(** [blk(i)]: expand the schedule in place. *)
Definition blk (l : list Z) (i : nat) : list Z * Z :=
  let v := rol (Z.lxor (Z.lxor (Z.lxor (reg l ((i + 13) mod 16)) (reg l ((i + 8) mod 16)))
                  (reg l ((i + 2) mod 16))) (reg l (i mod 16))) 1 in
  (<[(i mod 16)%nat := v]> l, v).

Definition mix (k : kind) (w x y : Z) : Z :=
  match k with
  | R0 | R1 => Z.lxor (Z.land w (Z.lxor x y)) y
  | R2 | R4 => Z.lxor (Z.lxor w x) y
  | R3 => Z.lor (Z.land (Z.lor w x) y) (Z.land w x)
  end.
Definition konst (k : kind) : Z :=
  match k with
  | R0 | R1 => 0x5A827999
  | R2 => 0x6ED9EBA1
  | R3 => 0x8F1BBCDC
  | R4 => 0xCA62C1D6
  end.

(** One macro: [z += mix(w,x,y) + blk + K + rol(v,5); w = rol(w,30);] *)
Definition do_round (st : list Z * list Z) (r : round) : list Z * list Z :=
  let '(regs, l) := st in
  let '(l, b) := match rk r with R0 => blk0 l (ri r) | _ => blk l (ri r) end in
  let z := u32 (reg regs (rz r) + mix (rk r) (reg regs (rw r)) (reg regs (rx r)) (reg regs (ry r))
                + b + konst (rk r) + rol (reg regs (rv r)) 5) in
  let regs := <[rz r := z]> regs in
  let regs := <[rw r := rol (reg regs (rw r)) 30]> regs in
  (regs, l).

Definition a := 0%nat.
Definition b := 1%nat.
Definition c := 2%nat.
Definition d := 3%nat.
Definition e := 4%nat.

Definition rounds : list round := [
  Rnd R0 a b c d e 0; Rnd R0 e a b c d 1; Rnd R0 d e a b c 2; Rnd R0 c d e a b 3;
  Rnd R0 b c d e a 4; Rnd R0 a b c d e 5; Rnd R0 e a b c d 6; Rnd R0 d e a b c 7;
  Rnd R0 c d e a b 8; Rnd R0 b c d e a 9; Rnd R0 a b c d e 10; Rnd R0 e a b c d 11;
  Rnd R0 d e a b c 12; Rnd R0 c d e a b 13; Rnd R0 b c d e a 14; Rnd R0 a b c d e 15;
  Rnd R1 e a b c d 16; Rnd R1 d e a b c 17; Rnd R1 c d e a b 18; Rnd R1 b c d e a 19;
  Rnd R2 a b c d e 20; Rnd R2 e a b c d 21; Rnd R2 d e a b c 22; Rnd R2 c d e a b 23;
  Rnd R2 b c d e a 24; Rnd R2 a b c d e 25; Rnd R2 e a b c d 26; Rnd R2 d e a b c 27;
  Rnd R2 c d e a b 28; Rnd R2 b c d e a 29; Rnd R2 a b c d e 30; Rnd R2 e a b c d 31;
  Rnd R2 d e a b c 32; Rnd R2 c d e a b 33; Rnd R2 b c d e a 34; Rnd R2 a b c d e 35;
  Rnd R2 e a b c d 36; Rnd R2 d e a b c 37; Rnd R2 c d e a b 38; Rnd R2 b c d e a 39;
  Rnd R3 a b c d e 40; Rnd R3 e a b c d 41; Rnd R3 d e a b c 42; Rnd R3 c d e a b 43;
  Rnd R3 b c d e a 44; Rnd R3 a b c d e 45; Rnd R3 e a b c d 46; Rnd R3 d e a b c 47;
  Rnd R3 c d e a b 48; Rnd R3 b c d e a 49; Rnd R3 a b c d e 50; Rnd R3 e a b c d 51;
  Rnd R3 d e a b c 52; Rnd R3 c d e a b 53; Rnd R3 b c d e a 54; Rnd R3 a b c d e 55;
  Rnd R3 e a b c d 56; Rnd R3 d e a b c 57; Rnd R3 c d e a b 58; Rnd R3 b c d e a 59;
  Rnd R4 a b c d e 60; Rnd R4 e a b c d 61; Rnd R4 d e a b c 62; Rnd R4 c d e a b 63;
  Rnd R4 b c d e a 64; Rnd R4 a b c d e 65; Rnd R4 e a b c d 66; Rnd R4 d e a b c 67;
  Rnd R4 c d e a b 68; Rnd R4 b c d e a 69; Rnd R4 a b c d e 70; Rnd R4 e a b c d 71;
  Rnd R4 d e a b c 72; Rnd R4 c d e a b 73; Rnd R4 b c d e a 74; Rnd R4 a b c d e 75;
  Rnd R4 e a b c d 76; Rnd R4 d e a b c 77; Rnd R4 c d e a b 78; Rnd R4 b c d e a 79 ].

* * *

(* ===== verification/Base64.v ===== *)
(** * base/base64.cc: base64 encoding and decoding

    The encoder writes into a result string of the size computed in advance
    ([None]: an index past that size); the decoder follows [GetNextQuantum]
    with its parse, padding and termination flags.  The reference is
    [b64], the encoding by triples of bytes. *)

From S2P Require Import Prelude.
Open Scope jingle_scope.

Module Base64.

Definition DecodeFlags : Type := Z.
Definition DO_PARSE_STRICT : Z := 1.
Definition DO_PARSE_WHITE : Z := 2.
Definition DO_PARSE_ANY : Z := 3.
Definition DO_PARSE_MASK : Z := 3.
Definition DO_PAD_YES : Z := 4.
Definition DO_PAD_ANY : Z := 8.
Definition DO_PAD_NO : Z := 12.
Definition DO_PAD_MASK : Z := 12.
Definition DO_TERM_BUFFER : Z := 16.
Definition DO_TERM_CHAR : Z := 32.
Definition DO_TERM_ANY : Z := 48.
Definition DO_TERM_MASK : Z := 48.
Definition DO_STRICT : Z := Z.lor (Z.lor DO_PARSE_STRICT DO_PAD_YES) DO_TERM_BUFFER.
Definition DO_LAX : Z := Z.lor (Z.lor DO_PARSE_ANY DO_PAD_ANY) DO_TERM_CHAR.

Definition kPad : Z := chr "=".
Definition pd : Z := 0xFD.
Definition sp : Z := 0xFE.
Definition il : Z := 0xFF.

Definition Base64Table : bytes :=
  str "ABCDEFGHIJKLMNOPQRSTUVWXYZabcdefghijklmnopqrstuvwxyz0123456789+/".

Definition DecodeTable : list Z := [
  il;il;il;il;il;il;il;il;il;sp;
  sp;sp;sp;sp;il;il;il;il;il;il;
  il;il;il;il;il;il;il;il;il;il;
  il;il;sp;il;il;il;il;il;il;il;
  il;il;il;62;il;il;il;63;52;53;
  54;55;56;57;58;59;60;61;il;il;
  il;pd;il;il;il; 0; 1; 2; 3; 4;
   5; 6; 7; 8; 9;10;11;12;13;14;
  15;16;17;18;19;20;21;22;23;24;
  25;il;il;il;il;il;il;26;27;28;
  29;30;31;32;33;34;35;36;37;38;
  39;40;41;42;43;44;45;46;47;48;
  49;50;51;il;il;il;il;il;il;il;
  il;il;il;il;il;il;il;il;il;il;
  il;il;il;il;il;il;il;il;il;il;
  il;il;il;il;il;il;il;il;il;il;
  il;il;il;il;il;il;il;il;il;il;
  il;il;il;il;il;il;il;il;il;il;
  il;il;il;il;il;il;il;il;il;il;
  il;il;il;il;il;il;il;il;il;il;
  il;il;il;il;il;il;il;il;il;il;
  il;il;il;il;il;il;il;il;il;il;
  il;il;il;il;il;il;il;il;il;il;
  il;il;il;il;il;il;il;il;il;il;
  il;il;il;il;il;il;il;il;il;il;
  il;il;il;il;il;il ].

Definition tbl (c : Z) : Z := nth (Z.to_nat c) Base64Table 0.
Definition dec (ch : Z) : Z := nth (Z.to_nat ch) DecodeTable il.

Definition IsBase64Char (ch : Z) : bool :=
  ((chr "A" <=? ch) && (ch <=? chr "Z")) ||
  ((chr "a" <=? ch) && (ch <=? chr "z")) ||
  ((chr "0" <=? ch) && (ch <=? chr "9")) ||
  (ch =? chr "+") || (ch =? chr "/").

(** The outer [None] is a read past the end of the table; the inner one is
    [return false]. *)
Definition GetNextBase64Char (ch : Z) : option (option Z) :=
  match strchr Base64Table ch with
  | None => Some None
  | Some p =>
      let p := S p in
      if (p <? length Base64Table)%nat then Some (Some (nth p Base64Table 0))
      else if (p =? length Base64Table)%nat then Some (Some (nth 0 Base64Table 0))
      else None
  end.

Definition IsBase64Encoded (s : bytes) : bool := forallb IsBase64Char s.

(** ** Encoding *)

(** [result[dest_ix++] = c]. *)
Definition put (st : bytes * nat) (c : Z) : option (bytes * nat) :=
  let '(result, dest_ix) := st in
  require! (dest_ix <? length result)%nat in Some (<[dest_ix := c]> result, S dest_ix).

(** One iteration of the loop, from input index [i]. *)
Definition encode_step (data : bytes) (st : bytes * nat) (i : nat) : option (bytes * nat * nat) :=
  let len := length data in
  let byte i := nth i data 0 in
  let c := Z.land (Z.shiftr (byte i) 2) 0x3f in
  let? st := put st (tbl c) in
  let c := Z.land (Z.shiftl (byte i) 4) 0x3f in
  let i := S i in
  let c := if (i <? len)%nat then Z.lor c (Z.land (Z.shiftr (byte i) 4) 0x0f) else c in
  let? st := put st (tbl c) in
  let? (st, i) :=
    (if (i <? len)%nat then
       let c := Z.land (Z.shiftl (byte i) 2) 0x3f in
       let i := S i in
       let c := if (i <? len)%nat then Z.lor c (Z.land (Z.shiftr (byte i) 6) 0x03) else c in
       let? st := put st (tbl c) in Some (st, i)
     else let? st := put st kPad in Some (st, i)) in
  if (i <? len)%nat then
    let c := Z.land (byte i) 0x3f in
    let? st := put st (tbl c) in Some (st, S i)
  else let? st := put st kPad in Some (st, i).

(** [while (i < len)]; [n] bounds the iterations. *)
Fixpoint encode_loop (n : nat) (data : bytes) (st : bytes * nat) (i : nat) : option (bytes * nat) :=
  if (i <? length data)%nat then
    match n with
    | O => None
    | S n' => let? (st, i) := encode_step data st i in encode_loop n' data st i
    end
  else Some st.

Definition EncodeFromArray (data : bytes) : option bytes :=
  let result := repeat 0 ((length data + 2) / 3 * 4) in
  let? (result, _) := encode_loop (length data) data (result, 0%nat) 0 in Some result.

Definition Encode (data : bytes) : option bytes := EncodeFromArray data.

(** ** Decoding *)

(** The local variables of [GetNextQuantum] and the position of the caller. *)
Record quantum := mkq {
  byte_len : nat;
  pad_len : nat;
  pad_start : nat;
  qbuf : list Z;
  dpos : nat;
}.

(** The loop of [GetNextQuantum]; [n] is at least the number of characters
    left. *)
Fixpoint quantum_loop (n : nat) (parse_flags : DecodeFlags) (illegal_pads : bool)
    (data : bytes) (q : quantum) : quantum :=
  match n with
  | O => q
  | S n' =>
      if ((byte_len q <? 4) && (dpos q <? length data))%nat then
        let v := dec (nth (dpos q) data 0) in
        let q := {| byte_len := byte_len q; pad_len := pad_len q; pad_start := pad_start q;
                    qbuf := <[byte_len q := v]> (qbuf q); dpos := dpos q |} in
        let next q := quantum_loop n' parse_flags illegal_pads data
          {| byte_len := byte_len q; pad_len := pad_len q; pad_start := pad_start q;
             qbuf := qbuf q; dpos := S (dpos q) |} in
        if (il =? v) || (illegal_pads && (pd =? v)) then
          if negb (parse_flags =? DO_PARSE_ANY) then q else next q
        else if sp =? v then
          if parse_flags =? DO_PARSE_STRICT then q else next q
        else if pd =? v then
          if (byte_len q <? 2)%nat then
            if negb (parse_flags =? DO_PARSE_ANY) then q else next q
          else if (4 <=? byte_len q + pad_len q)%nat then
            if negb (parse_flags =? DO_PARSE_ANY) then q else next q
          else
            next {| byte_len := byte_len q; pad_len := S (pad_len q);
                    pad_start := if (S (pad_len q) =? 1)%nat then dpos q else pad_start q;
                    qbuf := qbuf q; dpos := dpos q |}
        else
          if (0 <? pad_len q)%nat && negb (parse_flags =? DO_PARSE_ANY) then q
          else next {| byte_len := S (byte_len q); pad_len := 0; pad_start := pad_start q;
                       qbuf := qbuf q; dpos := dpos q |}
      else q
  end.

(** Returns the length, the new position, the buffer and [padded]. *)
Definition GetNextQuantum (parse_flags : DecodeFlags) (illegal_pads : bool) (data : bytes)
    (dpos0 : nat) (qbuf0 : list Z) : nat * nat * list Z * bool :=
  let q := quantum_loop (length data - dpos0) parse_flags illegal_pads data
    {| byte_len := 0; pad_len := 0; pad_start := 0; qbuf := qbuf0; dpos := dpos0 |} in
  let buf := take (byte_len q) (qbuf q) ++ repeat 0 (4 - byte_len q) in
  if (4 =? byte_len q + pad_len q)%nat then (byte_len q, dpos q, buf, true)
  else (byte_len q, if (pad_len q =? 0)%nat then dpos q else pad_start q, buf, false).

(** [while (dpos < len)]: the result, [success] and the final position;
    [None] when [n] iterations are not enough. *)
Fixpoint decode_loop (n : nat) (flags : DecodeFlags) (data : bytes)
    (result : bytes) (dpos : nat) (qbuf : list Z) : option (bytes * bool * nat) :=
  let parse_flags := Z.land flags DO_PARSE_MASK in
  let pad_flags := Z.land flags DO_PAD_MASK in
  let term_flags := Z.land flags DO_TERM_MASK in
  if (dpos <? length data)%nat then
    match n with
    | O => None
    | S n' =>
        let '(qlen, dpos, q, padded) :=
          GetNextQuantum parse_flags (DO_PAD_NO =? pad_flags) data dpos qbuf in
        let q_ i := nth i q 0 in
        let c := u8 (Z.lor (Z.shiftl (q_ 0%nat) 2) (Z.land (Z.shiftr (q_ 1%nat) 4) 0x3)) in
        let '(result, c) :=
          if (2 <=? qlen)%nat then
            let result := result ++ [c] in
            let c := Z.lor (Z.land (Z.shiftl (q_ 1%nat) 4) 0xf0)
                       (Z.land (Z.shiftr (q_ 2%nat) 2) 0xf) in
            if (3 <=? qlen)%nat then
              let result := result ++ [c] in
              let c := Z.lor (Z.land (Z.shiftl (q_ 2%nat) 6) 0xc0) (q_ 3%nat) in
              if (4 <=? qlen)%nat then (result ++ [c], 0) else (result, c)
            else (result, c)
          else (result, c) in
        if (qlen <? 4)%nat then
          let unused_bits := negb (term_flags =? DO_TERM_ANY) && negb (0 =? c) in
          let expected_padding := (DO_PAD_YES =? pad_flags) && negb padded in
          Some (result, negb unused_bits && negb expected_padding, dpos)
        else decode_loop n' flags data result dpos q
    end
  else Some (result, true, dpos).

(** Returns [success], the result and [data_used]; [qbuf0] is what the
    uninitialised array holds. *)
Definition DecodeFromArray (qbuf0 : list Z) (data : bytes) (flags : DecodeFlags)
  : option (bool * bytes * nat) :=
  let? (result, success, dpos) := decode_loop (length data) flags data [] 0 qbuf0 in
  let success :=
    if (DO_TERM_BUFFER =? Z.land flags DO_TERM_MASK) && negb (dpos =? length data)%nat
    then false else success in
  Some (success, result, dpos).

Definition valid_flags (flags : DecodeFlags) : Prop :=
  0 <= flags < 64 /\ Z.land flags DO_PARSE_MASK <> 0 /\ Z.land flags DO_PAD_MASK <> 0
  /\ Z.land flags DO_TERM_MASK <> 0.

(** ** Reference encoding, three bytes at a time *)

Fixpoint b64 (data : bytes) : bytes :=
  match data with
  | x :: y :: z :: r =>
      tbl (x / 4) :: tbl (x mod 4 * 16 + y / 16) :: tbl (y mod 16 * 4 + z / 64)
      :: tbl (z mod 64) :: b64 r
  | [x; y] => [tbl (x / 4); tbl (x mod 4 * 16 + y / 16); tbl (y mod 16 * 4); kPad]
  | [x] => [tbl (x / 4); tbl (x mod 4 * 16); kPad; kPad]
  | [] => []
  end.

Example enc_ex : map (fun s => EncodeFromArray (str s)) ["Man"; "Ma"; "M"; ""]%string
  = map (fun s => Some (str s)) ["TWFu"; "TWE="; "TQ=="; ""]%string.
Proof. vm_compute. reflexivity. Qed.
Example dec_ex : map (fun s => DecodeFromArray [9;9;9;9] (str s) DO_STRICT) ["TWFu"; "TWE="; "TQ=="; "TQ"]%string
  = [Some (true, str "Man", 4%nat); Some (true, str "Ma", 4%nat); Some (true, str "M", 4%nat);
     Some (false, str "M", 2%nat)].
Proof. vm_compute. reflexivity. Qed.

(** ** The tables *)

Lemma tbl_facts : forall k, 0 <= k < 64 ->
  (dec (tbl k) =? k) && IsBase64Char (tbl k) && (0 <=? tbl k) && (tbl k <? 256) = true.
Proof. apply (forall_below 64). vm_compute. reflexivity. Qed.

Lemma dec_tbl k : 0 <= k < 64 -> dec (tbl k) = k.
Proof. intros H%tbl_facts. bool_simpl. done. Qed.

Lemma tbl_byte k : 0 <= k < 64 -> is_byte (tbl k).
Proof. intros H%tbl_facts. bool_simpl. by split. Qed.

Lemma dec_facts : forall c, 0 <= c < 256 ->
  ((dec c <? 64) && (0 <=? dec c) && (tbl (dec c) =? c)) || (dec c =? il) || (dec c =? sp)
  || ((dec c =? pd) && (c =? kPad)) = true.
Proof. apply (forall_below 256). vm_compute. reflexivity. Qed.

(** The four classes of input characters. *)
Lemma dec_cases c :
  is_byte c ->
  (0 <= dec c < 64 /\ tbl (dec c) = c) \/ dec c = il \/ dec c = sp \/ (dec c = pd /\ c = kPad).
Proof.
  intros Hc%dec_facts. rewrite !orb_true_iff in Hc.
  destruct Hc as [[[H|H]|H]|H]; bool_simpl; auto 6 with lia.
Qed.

Instructions for the task » When you reach the line holding "(** [blk(i)]: expand" in the records above, begin reproducing exactly, stop after the line holding "Definition a := 0%nat.", and output nothing else.

Result of the exercise »
(** [blk(i)]: expand the schedule in place. *)
Definition blk (l : list Z) (i : nat) : list Z * Z :=
  let v := rol (Z.lxor (Z.lxor (Z.lxor (reg l ((i + 13) mod 16)) (reg l ((i + 8) mod 16)))
                  (reg l ((i + 2) mod 16))) (reg l (i mod 16))) 1 in
  (<[(i mod 16)%nat := v]> l, v).

Definition mix (k : kind) (w x y : Z) : Z :=
  match k with
  | R0 | R1 => Z.lxor (Z.land w (Z.lxor x y)) y
  | R2 | R4 => Z.lxor (Z.lxor w x) y
  | R3 => Z.lor (Z.land (Z.lor w x) y) (Z.land w x)
  end.
Definition konst (k : kind) : Z :=
  match k with
  | R0 | R1 => 0x5A827999
  | R2 => 0x6ED9EBA1
  | R3 => 0x8F1BBCDC
  | R4 => 0xCA62C1D6
  end.

(** One macro: [z += mix(w,x,y) + blk + K + rol(v,5); w = rol(w,30);] *)
Definition do_round (st : list Z * list Z) (r : round) : list Z * list Z :=
  let '(regs, l) := st in
  let '(l, b) := match rk r with R0 => blk0 l (ri r) | _ => blk l (ri r) end in
  let z := u32 (reg regs (rz r) + mix (rk r) (reg regs (rw r)) (reg regs (rx r)) (reg regs (ry r))
                + b + konst (rk r) + rol (reg regs (rv r)) 5) in
  let regs := <[rz r := z]> regs in
  let regs := <[rw r := rol (reg regs (rw r)) 30]> regs in
  (regs, l).

Definition a := 0%nat.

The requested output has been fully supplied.